Stan returns home temporarily, but is sent into a hospice against his own will as his health continues to deteriorate. On Good Friday 2015, Dean returns to Albert Square alongside his father Buster Briggs (Karl Howman), insisting on visiting Stan at the hospital before he flees the country. Shirley calls the police to stop Dean leaving, and he is arrested for breaking his bail conditions, which saddens Stan. The following week, Stan attempts to bring his family together by asking Mick to make amends with Shirley, but although he tries, she refuses to show up at Stan and Cora's wedding ceremony. The ceremony is interrupted when Stan appears to be in pain, and the nurses give him pain relief. He promises Cora that they will marry the next day and she sleeps over in his room. Shirley also shows up there to be with him in the middle of the night, having had a change of heart after hearing of Jim Branning's (John Bardon) death. Stan's health rapidly deteriorates over the night, and the Carters and Cora keep a bedside vigil by his side. When Mick and Shirley argue, Stan advises them to make peace for his sake. Mick leaves while Shirley stays with Stan. Shirley reminisces the times she had with Mick when he was young. Stan hints to Shirley that she should put her family problems to rest, before dying peacefully.

== Reception ==
Following the airing of West's first episode, he received praise through the social networking site, Twitter. Viewers called West "bloody brilliant", "amazing" and a "great actor", with others saying how they enjoyed the pairing of West and Linda Henry (Shirley) and how the casting of West was "genius" and "another great signing". Katy Brent-Slater of Daily Mirror praised a June episode of the show, which featured Stan and Linda Carter (Kellie Bright) opening up to each other over the death of Linda's father, Johnny. Prostate Cancer UK praised the show for its handling of Stan's prostate cancer storyline, saying that the show is helping to "break down one of the biggest taboos around men's health" with the plot. Karen Sumpter, the organisation's clinical lead, praised the storyline, "I think EastEnders has done a fantastic job of presenting the real issues men face, whilst building a believable drama." Duncan Lindsay from the Metro said, "Stan becomes infuriated by Cyril's presence but something tells us that before the inevitable heartbreaking finale of the tale, the pair could become good friends a la Morgan Freeman and Jack Nicholson in The Bucket List", and said that Sachs' appearance in the show is "a treat for viewers".
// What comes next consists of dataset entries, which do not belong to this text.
(** X18. A login either changes nothing or signs the browser in as a stored
    user.  An answer that is not a success leaves the [users] table and the
    cookie exactly as they were.  After a success the request had given a
    non-empty email, the cookie holds the id under which the lower-cased and
    trimmed email is stored, and the table is the old one, or the old one
    plus that single user under an id no user had. *)
Theorem login_signs_in_a_stored_user (toLowerCase : string -> string)
    (NODE_ENV : string) (request : Request) (st : LoginRoute.State) :
  (res_ok (LoginRoute.POST toLowerCase NODE_ENV request st).1 = false ->
     (LoginRoute.POST toLowerCase NODE_ENV request st).2 = st) /\
  (res_ok (LoginRoute.POST toLowerCase NODE_ENV request st).1 = true ->
     exists email userId,
       gives_email request email /\
       LoginRoute.users (LoginRoute.POST toLowerCase NODE_ENV request st).2
         !! LoginRoute.normalized toLowerCase email = Some userId /\
       Cookies.cookie_value <$>
         LoginRoute.jar (LoginRoute.POST toLowerCase NODE_ENV request st).2
         = Some userId /\
       (LoginRoute.users (LoginRoute.POST toLowerCase NODE_ENV request st).2
          = LoginRoute.users st
        \/
        ((forall other, LoginRoute.users st !! other <> Some userId) /\
         LoginRoute.users st !! LoginRoute.normalized toLowerCase email = None /\
         LoginRoute.users (LoginRoute.POST toLowerCase NODE_ENV request st).2
           = <[LoginRoute.normalized toLowerCase email := userId]>
               (LoginRoute.users st)))).
Proof.
  destruct (login_POST_refused toLowerCase NODE_ENV request st)
    as [[email Hgives] | [res [Hrun Hfail]]].
  2:{ rewrite Hrun. simpl. split; [reflexivity | congruence]. }
  rewrite (login_POST_run toLowerCase NODE_ENV request email st Hgives).
  assert (Hcreate :
    forall P : ApiResponse * LoginRoute.State -> Prop,
      P (failure "Failed to create user" 500, st) ->
      (LoginRoute.users_fault st LoginRoute.InsertUser = None ->
       LoginRoute.users st !! LoginRoute.normalized toLowerCase email = None ->
       LoginRoute.id_in_use (LoginRoute.next_user_id st) (LoginRoute.users st) = false ->
       P (success,
          LoginRoute.set_jar
            (Cookies.setUserId NODE_ENV (LoginRoute.next_user_id st) (LoginRoute.jar st))
            (LoginRoute.set_users
               (<[LoginRoute.normalized toLowerCase email := LoginRoute.next_user_id st]>)
               st))) ->
      P (match LoginRoute.users_fault st LoginRoute.InsertUser,
               LoginRoute.users st !! LoginRoute.normalized toLowerCase email,
               LoginRoute.id_in_use (LoginRoute.next_user_id st) (LoginRoute.users st) with
         | None, None, false =>
             (success,
              LoginRoute.set_jar
                (Cookies.setUserId NODE_ENV (LoginRoute.next_user_id st)
                   (LoginRoute.jar st))
                (LoginRoute.set_users
                   (<[LoginRoute.normalized toLowerCase email :=
                        LoginRoute.next_user_id st]>) st))
         | _, _, _ => (failure "Failed to create user" 500, st)
         end)).
  { intros P Hfail Hsuccess.
    destruct (LoginRoute.users_fault st LoginRoute.InsertUser); [exact Hfail|].
    destruct (LoginRoute.users st !! LoginRoute.normalized toLowerCase email);
      [exact Hfail|].
    destruct (LoginRoute.id_in_use _ _) eqn:Hfree; [exact Hfail|].
    apply Hsuccess; reflexivity. }
  assert (Hnew :
    let out :=
      match LoginRoute.users_fault st LoginRoute.InsertUser,
            LoginRoute.users st !! LoginRoute.normalized toLowerCase email,
            LoginRoute.id_in_use (LoginRoute.next_user_id st) (LoginRoute.users st) with
      | None, None, false =>
          (success,
           LoginRoute.set_jar
             (Cookies.setUserId NODE_ENV (LoginRoute.next_user_id st) (LoginRoute.jar st))
             (LoginRoute.set_users
                (<[LoginRoute.normalized toLowerCase email :=
                     LoginRoute.next_user_id st]>) st))
      | _, _, _ => (failure "Failed to create user" 500, st)
      end in
    (res_ok out.1 = false -> out.2 = st) /\
    (res_ok out.1 = true ->
       exists email0 userId,
         gives_email request email0 /\
         LoginRoute.users out.2 !! LoginRoute.normalized toLowerCase email0
           = Some userId /\
         Cookies.cookie_value <$> LoginRoute.jar out.2 = Some userId /\
         (LoginRoute.users out.2 = LoginRoute.users st \/
          ((forall other, LoginRoute.users st !! other <> Some userId) /\
           LoginRoute.users st !! LoginRoute.normalized toLowerCase email0 = None /\
           LoginRoute.users out.2
             = <[LoginRoute.normalized toLowerCase email0 := userId]>
                 (LoginRoute.users st))))).
  { cbv zeta. apply Hcreate.
    - simpl. split; [reflexivity | discriminate].
    - intros _ Hnone Hfree. simpl. split; [discriminate|]. intros _.
      exists email, (LoginRoute.next_user_id st). split; [exact Hgives|].
      split; [apply lookup_insert_eq|]. split; [reflexivity|]. right.
      split; [apply id_in_use_false; exact Hfree|]. split; [exact Hnone | reflexivity]. }
  cbv zeta in Hnew.
  destruct (LoginRoute.users_fault st LoginRoute.SelectUser); [exact Hnew|].
  destruct (LoginRoute.users st !! LoginRoute.normalized toLowerCase email)
    as [userId|] eqn:Hrow; [|exact Hnew].
  simpl. split; [discriminate|]. intros _.
  exists email, userId. split; [exact Hgives|]. split; [exact Hrow|].
  split; [reflexivity|]. left. reflexivity.
Qed.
Following the airing of his final episode, West received further praise through Twitter, with one user stating "What a wonderful piece of acting by the cast of Eastenders tonight, especially Timothy West.", "Timothy West is a fantastic actor! RIP Stan." and "Crying so much at tonight's @bbceastenders Timothy West was so so amazing, he will be truly missed! #RIPStan" Danny Walker of the Daily Mirror felt the cast made "stellar performances" in the build-up to Stan's death and thought Stan's death was "emotional" and "brilliant". Lindsay said that Stan's death was "devastating" and praised West, Henry and Dyer for their acting in the final scenes. In a "farewell" feature for Beamly, Brent-Slater described Stan as "wonderful, grumpy and generally brilliant". Dyer and Bright featured in an EastEnders special feature, EastEnders: Back to Ours, in which they watch clips of their time on the show; during this, both Dyer and Bright praised West and his acting, with Bright calling him a "legend".